The theater is also on the National Register of Historic Places and is situated on Northern Boulevard opposite Main Street.

Ed Solero
Ed Solero on February 17, 2003 at 6:21 am

The Kieth’s was an absolutely spectacular theater. Even as a triplex, seeing a film here (particularly in the intact balcony auditorium) was a special treat. The theater actually survivied until 1986, when it was closed by the local real estate magnate and vandal who attempted to gut the theater despite it’s official landmark status and convert the space into a retail mall. There has been much legal and civic turmoil regarding it’s fate over the last 17 years. The operators of the nearby historic Flushing Town Hall have been rumored to be interested in acquiring the theater to restore it to legitemate use as a cultural center, but any efforts there have been thwarted by legal entanglements and lack of funding.

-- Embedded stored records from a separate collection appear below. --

(** The credential loop, from any reporter and map on. *)
Lemma credentials_loop_ends (fuel : nat) (github : string -> githubv4.Client)
    (config : Main.Configuration) (thisYear : Z)
    (credentials : list Credential) :
  thisYear <= GoInt.maxInt ->
  forall (reporter : t) (store : gmap string QueryResult.t) out final tr,
  Main.credentials_loop fuel github config thisYear credentials reporter store
  = Some (out, final, tr) ->
  (out = Exited 1 \/ exists rep, out = Returned rep)
  /\ ((exists rep, out = Returned rep)
      <-> Forall (fun c => Username c <> EmptyString) credentials
          /\ no_query_failed tr)
  /\ (forall login year,
        (login, year) ∈ asked tr ->
        (exists c, c ∈ credentials /\ Username c = login)
        /\ DefaultFirstContributionYear <= year <= thisYear)
  /\ (forall key snapshot,
        final !! key = Some snapshot ->
        store !! key = Some snapshot
        \/ (QueryResult.Login (QueryResult.User snapshot) <> EmptyString
            /\ exists c year,
                 c ∈ credentials
                 /\ DefaultFirstContributionYear <= year <= thisYear
                 /\ key = userYear (Username c) year)).
Proof.
  intros Hclock.
  induction credentials as [|c credentials IH];
    intros reporter store out final tr Hrun.
  { injection Hrun as <- <- <-. split; [eauto|]. split.
    - split; [intros _|eauto]. split; [constructor|].
      intros ? ? ? Hin. by apply elem_of_nil in Hin.
    - split; [|auto]. intros ? ? Hin. by apply elem_of_nil in Hin. }
  cbn [Main.credentials_loop] in Hrun.
  pose proof (NewReporter_bounds reporter (Some (github (Token c)))
                (Username c) thisYear (Main.firstReportingYear config)
                (Main.lastReportingYear config)) as Hbounds.
  pose proof (NewReporter_error_iff reporter (Some (github (Token c)))
                (Username c) thisYear (Main.firstReportingYear config)
                (Main.lastReportingYear config)) as Herror.
  destruct (NewReporter_logs_only reporter (Some (github (Token c)))
              (Username c) (Main.firstReportingYear config)
              (Main.lastReportingYear config) thisYear) as [lines Hlines].
  destruct (NewReporter reporter (Some (github (Token c))) (Username c)
              (Main.firstReportingYear config)
              (Main.lastReportingYear config) thisYear)
    as [[rep err] warned]. simpl in Hbounds, Herror, Hlines. subst warned.
  destruct err as [err|].
  { injection Hrun as <- <- <-.
    rewrite asked_app, asked_logged. simpl.
    split; [auto|]. split; [|split; [|auto]].
    - split; [by intros [rep' ?]|].
      intros [Hall _]. apply Forall_cons in Hall as [Hc _].
      by apply Herror in Hc.
    - intros ? ? Hin. by apply elem_of_nil in Hin. }
  destruct (Hbounds eq_refl) as (Hfloor & Hnow & Huser & Hclient).
  assert (Hblank : Username c <> EmptyString) by (by apply Herror).
  assert (Hfirst : GoInt.minInt < FirstYear rep)
    by (unfold DefaultFirstContributionYear, GoInt.minInt, GoInt.intSize in *;
        lia).
  assert (Hlast : LastYear rep <= GoInt.maxInt) by lia.
  destruct (Collect fuel rep store) as [[[out1 store1] collected]|] eqn:Hcollect;
    [|done].
  destruct (Collect_in_range _ _ _ _ _ _ Hfirst Hlast Hcollect)
    as (Hasked & Hstored).
  pose proof (Collect_ends_three_ways_aux fuel rep store _ _ _ Hcollect)
    as Hends.
  destruct out1 as [err| |].
  - destruct Hends as [[[= ->] Hok]|[(? & ? & ? & [=] & _)|([=] & _)]].
    destruct (Main.credentials_loop fuel github config thisYear credentials
                rep store1) as [[[out2 final2] rest]|] eqn:Hrest; [|done].
    injection Hrun as <- <- <-.
    destruct (IH _ _ _ _ _ Hrest) as (Hstatus & Hiff & Hasked' & Hstored').
    rewrite !asked_app, asked_logged, app_nil_l. simpl.
    split; [exact Hstatus|]. split; [|split].
    + rewrite Hiff, Forall_cons, !no_query_failed_app. simpl.
      pose proof (no_query_failed_logged lines). tauto.
    + intros login year [Hin|Hin]%elem_of_app.
      * destruct (Hasked _ _ Hin) as [-> ?]. split; [|lia].
        exists c. split; [left|done].
      * destruct (Hasked' _ _ Hin) as [(c' & Hc' & <-) ?]. split; [|done].
        exists c'. split; [by right|done].
    + intros key snapshot Hkey.
      destruct (Hstored' _ _ Hkey)
        as [Hold|(Hlogin & c' & year & Hc' & Hyear & ->)].
      * destruct (Hstored _ _ Hold) as [|(Hlogin & year & Hyear & ->)];
          [by left|].
        right. split; [done|]. exists c, year. rewrite Huser.
        split; [left|]. split; [lia|done].
      * right. split; [done|]. exists c', year. split; [by right|done].
  - injection Hrun as <- <- <-.
    destruct Hends as [[[=] _]|[(yr & res & e & [= ->] & Hlast' & _)|([=] & _)]].
    rewrite asked_app, asked_logged, app_nil_l.
    split; [auto|]. split; [|split].
    + split; [by intros [rep' ?]|].
      intros [_ Hok]. apply no_query_failed_app in Hok as [_ Hok].
      apply last_Some_elem_of in Hlast'. by apply Hok in Hlast'.
    + intros login year Hin. destruct (Hasked _ _ Hin) as [-> ?].
      split; [|lia]. exists c. split; [left|done].
    + intros key snapshot Hkey.
      destruct (Hstored _ _ Hkey) as [|(Hlogin & year & Hyear & ->)];
        [by left|].
      right. split; [done|]. exists c, year. rewrite Huser.
      split; [left|]. split; [lia|done].
  - destruct Hends as [[[=] _]|[(? & ? & ? & [=] & _)|(_ & Hnil & _)]].
    congruence.
Qed.



(** X13. With the year of the clock an [int], a run of [main] that ends
    either returns or ends the process with status 1; it never panics. It
    returns exactly when no user name in the list is blank and no call of
    the client failed: one blank name or one failed call, anywhere in the
    list, and the run ends with status 1. *)
Theorem main_exit_status (fuel : nat) (github : string -> githubv4.Client)
    (config : Main.Configuration) (thisYear : Z) (credentials : Credentials)
    (range : gmap string QueryResult.t -> list (string * QueryResult.t))
    (now : Z) out final tr :
  thisYear <= GoInt.maxInt ->
  Main.main fuel github config thisYear credentials range now
  = Some (out, final, tr) ->
  (out = Returned tt \/ out = Exited 1)
  /\ (out = Returned tt
      <-> Forall (fun c => Username c <> EmptyString) credentials
          /\ no_query_failed tr).
Proof.
  intros Hclock. unfold Main.main.
  destruct (Main.credentials_loop fuel github config thisYear credentials
              zero ∅) as [[[out1 final1] tr1]|] eqn:Hloop; [|done].
  destruct (credentials_loop_ends _ _ _ _ _ Hclock _ _ _ _ _ Hloop)
    as (Hstatus & Hiff & _).
  destruct out1 as [rep| |].
  - pose proof (Report_logs_only rep (range final1) now) as Hlog.
    destruct (Report rep (range final1) now) as [[json err] reported].
    simpl in Hlog. subst reported. intros [= <- <- <-].
    split; [by left|]. split; [intros _|done].
    destruct Hiff as [Hiff _]. destruct (Hiff ltac:(eauto)) as [Hall Hok].
    split; [done|]. rewrite !no_query_failed_app. split; [done|].
    split; [apply no_query_failed_logged|].
    apply (no_query_failed_logged [json]).
  - intros [= <- <- <-].
    destruct Hstatus as [[= ->]|[rep [=]]]. split; [by right|].
    split; [done|]. intros Hboth. apply Hiff in Hboth as [rep [=]].
  - destruct Hstatus as [[=]|[rep [=]]].
Qed.

Lemma main_exit_status_witness :
  2024 <= GoInt.maxInt
  /\ exists final tr,
       Main.main 26 Fixture.github Fixture.config 2024 Sample.blank_second
                 map_to_list 1730498450
       = Some (Exited 1, final, tr).
Proof.
  assert (H1 : 2024 <= GoInt.maxInt) by (by vm_compute).
  split; [exact H1|].
  assert (Hrun : exists out final tr,
            Main.main 26 Fixture.github Fixture.config 2024
                      Sample.blank_second map_to_list 1730498450
            = Some (out, final, tr))
    by (eexists _, _, _; vm_compute; reflexivity).
  destruct Hrun as (out & final & tr & Hrun). exists final, tr.
  destruct (main_exit_status _ _ _ _ _ _ _ _ _ _ H1 Hrun)
    as ([->| ->] & Hiff); [|exact Hrun].
  destruct Hiff as [Hiff _]. destruct (Hiff eq_refl) as [Hall _].
  apply Forall_cons in Hall as [_ Hall].
  apply Forall_cons in Hall as [Hblank _]. by destruct Hblank.
Defined.



(** X15. With the year of the clock an [int], every entry of the map at
    the end of a run of [main] is an answer with a login that is not
    empty, stored under the key [<user>-<year>] of a user name of the list
    and a year from 2000 to the year of the clock. *)
Theorem main_store_entries (fuel : nat) (github : string -> githubv4.Client)
    (config : Main.Configuration) (thisYear : Z) (credentials : Credentials)
    (range : gmap string QueryResult.t -> list (string * QueryResult.t))
    (now : Z) out final tr :
  thisYear <= GoInt.maxInt ->
  Main.main fuel github config thisYear credentials range now
  = Some (out, final, tr) ->
  forall key snapshot,
    final !! key = Some snapshot ->
    QueryResult.Login (QueryResult.User snapshot) <> EmptyString
    /\ exists c year,
         c ∈ credentials
         /\ DefaultFirstContributionYear <= year <= thisYear
         /\ key = userYear (Username c) year.
Proof.
  intros Hclock. unfold Main.main.
  destruct (Main.credentials_loop fuel github config thisYear credentials
              zero ∅) as [[[out1 final1] tr1]|] eqn:Hloop; [|done].
  destruct (credentials_loop_ends _ _ _ _ _ Hclock _ _ _ _ _ Hloop)
    as (_ & _ & _ & Hstored).
  intros Hrun.
  assert (Hfinal : final = final1).
  { destruct out1 as [rep| |].
    - destruct (Report rep (range final1) now) as [[json err] reported].
      by injection Hrun as _ <- _.
    - by injection Hrun as _ <- _.
    - by injection Hrun as _ <- _. }
  subst final1. intros key snapshot Hkey.
  by destruct (Hstored _ _ Hkey) as [Hold|Hnew].
Qed.

Lemma main_store_entries_witness :
  2024 <= GoInt.maxInt
  /\ exists out final tr snapshot,
       Main.main 26 Fixture.github Fixture.config 2024 Sample.bob_and_carol
                 map_to_list 1730498450
       = Some (out, final, tr)
       /\ final !! "carol-2022" = Some snapshot
       /\ QueryResult.Login (QueryResult.User snapshot) <> EmptyString.
Proof.
  assert (H1 : 2024 <= GoInt.maxInt) by (by vm_compute).
  split; [exact H1|].
  assert (Hrun : exists out final tr snapshot,
            Main.main 26 Fixture.github Fixture.config 2024
                      Sample.bob_and_carol map_to_list 1730498450
            = Some (out, final, tr)
            /\ final !! "carol-2022" = Some snapshot)
    by (eexists _, _, _, _; vm_compute; split; reflexivity).
  destruct Hrun as (out & final & tr & snapshot & Hrun & Hkey).
  exists out, final, tr, snapshot. split; [exact Hrun|]. split; [exact Hkey|].
  by destruct (main_store_entries _ _ _ _ _ _ _ _ _ _ H1 Hrun _ _ Hkey).
Defined.

End MoreMain.

(** *** The JSON of [Report] *)

Section MoreReport.

Import Reporter Observed.

Lemma digits_no_comma (d : Decimal.uint) :
  occurs (Ascii.ascii_of_nat 44) (NilEmpty.string_of_uint d) = false.
Proof. induction d; simpl; by rewrite ?IHd. Qed.
Definition comparison_user_prompt (query_ formatted_context : string) : string :=
  Text.join Text.nl [
    "Based on the product information below, answer this comparison query:";
    "";
    "Query: " +:+ query_;
    "";
    "Product Information:";
    formatted_context;
    "";
    "Provide a comprehensive comparison addressing the user's query.";
    "Structure your answer with:";
    "1. Direct answer to the query";
    "2. Detailed comparison of relevant aspects";
    "3. Key differences highlighted";
    "4. Brief summary/recommendation";
    "";
    "Your response:"
  ].

(** [ComparisonSynthesizer._generate_comparison] *)
Definition _generate_comparison (query_ : string) (context : RetrievalContext)
    : M ComparisonResult :=
  let formatted_context := format_context_for_llm context 5 in
  try_except
    (answer_ <- generate (comparison_user_prompt query_ formatted_context)
                  comparison_system_prompt (float 3 10) 2000 ;;
     let comparison_table_ := _extract_comparison_table answer_ context in
     citations_ <- lift (source_keys (results context)) ;;
     ret {| cr_query := query_;
            answer := answer_;
            products_compared := get_all_products context;
            comparison_table := comparison_table_;
            summary := None;
            citations := citations_ |})
    (fun e =>
       ret {| cr_query := query_;
              answer := "Error generating comparison: " +:+ exn_str e;
              products_compared := get_all_products context;
              comparison_table := None;
              summary := None;
              citations := [] |}).

Definition answer_system_prompt : string :=
  Text.join Text.nl [
    "You are a helpful product information assistant.";
    "Answer the user's question based on the provided product information.";
    "";
    "Guidelines:";
    "1. Be accurate and cite specific details";
    "2. If information is not available, say so";
    "3. Be concise but complete";
    "4. Use bullet points or lists when appropriate";
    "5. Don't make up information"
  ].
(** The case-insensitivity example of the specification, through C3. *)
Lemma article_matches_keywords_iff_witness :
  lower_latin [] = [] /\
  article_matches_keywords lower_latin entry_bezpecnost [lit "bezpečnosť"] = true.
Proof.
  split; [reflexivity |].
  apply (proj2 (article_matches_keywords_iff lower_latin entry_bezpecnost
                  [lit "bezpečnosť"] eq_refl)).
  exists (lit "bezpečnosť"), [], (lit " na hraniciach ").
  split; [left | vm_compute; reflexivity].
Defined.

Lemma article_matches_keywords_perm_witness :
  Permutation [lit "pasy"; lit "útok"] [lit "útok"; lit "pasy"] /\
  article_matches_keywords lower_latin entry_pasy [lit "pasy"; lit "útok"]
  = article_matches_keywords lower_latin entry_pasy [lit "útok"; lit "pasy"].
Proof.
  split; [apply perm_swap |].
  apply (proj1 (article_matches_keywords_perm lower_latin
                  [lit "pasy"; lit "útok"] [lit "útok"; lit "pasy"]
                  (perm_swap _ _ _))).
Defined.

(** A title and a link with [;] in them: the second character of the
    title is replaced, and the line has five columns. *)
Lemma alert_line_five_columns_witness :
  m_title sample_match ∈ [m_title sample_match; m_link sample_match;
                          m_published sample_match; m_source sample_match] /\
  m_title sample_match !! 1%nat = Some SEMICOLON /\
  str_replace SEMICOLON COMMA (m_title sample_match) !! 1%nat = Some COMMA /\
  length (str_split SEMICOLON
            (alert_line (strftime_dmY_HMS (sample_clock 1)) sample_match)) = 5%nat.
Proof.
  destruct (alert_line_five_columns (sample_clock 1) sample_match)
    as (Hfields & _ & Hlen).
  assert (Hin : m_title sample_match ∈ [m_title sample_match; m_link sample_match;
                                        m_published sample_match; m_source sample_match])
    by left.
  split; [exact Hin |]. split; [reflexivity |].
  split; [| exact Hlen].
  destruct (Hfields _ Hin) as (_ & _ & Hpos).
  exact (Hpos 1%nat SEMICOLON eq_refl).
Defined.


Lemma load_seen_cases_witness :
  (files empty_world !! SEEN_FILE = None /\
   load_seen sample_json_load SEEN_FILE empty_world = empty_mapping) /\
  (files (world_with SEEN_FILE (File (lit "{oops"))) !! SEEN_FILE
   = Some (File (lit "{oops")) /\
   sample_json_load (lit "{oops") = Raise ValueError /\
   load_seen sample_json_load SEEN_FILE (world_with SEEN_FILE (File (lit "{oops")))
   = empty_mapping) /\
  (files (world_with SEEN_FILE (File (lit "[]"))) !! SEEN_FILE = Some (File (lit "[]")) /\
   sample_json_load (lit "[]") = Val (JArr []) /\
   load_seen sample_json_load SEEN_FILE (world_with SEEN_FILE (File (lit "[]")))
   = JArr []).
Proof.
  split; [| split].
  - split; [reflexivity |].
    exact (proj1 (load_seen_cases sample_json_load SEEN_FILE empty_world) eq_refl).
  - split; [reflexivity |]. split; [reflexivity |].
    exact (proj1 (proj2 (load_seen_cases sample_json_load SEEN_FILE
                           (world_with SEEN_FILE (File (lit "{oops")))))
             (lit "{oops") ValueError eq_refl eq_refl).
  - split; [reflexivity |]. split; [reflexivity |].
    exact (proj2 (proj2 (proj2 (load_seen_cases sample_json_load SEEN_FILE
                                  (world_with SEEN_FILE (File (lit "[]"))))))
             (lit "[]") (JArr []) eq_refl eq_refl).
Defined.

Lemma seen_only_grows_witness :
  sample_seen_old !! lit "Test" = Some [lit "https://example.sk/old"] /\
  [lit "https://example.sk/old"] !! 0%nat = Some (lit "https://example.sk/old") /\
  exists ids',
    (fetch_source lower_latin sample_parse sample_source KEYWORDS
       sample_seen_old empty_world).1.2 !! lit "Test" = Some ids' /\
    ids' !! 0%nat = Some (lit "https://example.sk/old").
Proof.
  assert (Hname : sample_seen_old !! lit "Test" = Some [lit "https://example.sk/old"])
    by (vm_compute; reflexivity).
  split; [exact Hname |]. split; [reflexivity |].
  destruct (seen_only_grows lower_latin sample_parse sample_seen_old)
    as (_ & Hfetch & _ & Hpos).
  exact (Hpos _ (lit "Test") [lit "https://example.sk/old"] 0%nat
           (lit "https://example.sk/old")
           (Hfetch sample_source KEYWORDS empty_world) Hname eq_refl).
Defined.

(** The scenario of the specification: of two new entries, one about
    passports and one about the weather (and one entry without an
    identifier), both identifiers are recorded and the first entry is the
    only match. *)
Lemma fetch_source_pipeline_witness :
  sample_seen !! src_name sample_source = Some [] /\
  (fetch_source lower_latin sample_parse sample_source KEYWORDS sample_seen empty_world).1
  = (Val [make_match (lit "Test") entry_pasy],
     <[lit "Test" := [lit "https://example.sk/pasy"; lit "https://example.sk/pocasie"]]>
       sample_seen).
Proof.
  assert (Hname : sample_seen !! src_name sample_source = Some [])
    by (vm_compute; reflexivity).
  split; [exact Hname |].
  rewrite (proj1 (fetch_source_pipeline lower_latin sample_parse sample_source
                    KEYWORDS sample_seen empty_world [] Hname)).
  vm_compute. reflexivity.
Defined.

Lemma fetch_source_key_precondition_witness :
  is_Some (sample_seen !! src_name sample_source) /\
  (exists matches,
     (fetch_source lower_latin sample_parse sample_source KEYWORDS
        sample_seen empty_world).1.1 = Val matches) /\
  (∅ : gmap pystr (list pystr)) !! src_name sample_source = None /\
  (fetch_source lower_latin sample_parse sample_source KEYWORDS ∅ empty_world).1
  = (Raise (KeyError (lit "Test")), ∅).
Proof.
  assert (Hname : is_Some (sample_seen !! src_name sample_source))
    by (exists []; vm_compute; reflexivity).
  split; [exact Hname |]. split.
  - exact (proj1 (fetch_source_key_precondition lower_latin sample_parse
                    sample_source KEYWORDS sample_seen empty_world) Hname).
  - split; [reflexivity |].
    refine (proj2 (proj2 (proj2 (fetch_source_key_precondition lower_latin
              sample_parse sample_source KEYWORDS ∅ empty_world)))
              eq_refl [entry_pasy; entry_anonymous; entry_pocasie] eq_refl _).
    exists entry_pasy, (lit "https://example.sk/pasy").
    split; [left | vm_compute; reflexivity].
Defined.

Recently, a deal was announced whereby a commercial interest would redevelop the site for mixed usage but would restore the theater’s landmarked sections to their original glory. Unfortunately, NYC officials did not have the wisdom to give landmark status to the gorgeous auditorium (with it’s atmospheric Moroccan details), but at least the stunning lobby and grand foyer will be preserved under the new plan. I wonder if such a restoration would include a replica of the original fountain that was the centerpiece of the lobby. It was removed years before the landmark commission ever considered the theater for designation, replaced by a large candy-counter.

thenson702
thenson702 on August 15, 2002 at 4:31 pm

The Keith’s was the theatre that I saw all of many early eigthies classic horror flicks. the theatre had been cut into three sections. the balcony was where the expected to be popular flick would show and the lower level was divided in two. I saw all of these films opening weekend, Indiana Jones,Heavy Metal, Howlling,Friday the 13th, Jason,Empire Strikes back to name a few. As I sat in the balcony I always wonder who would build a room soo large for trashy films and how much they must have paid someone to paint the ceiling. On the lower level there where vents that you could see to a lit basement floor which I was told that there were corridors down there from the Vaudeville days.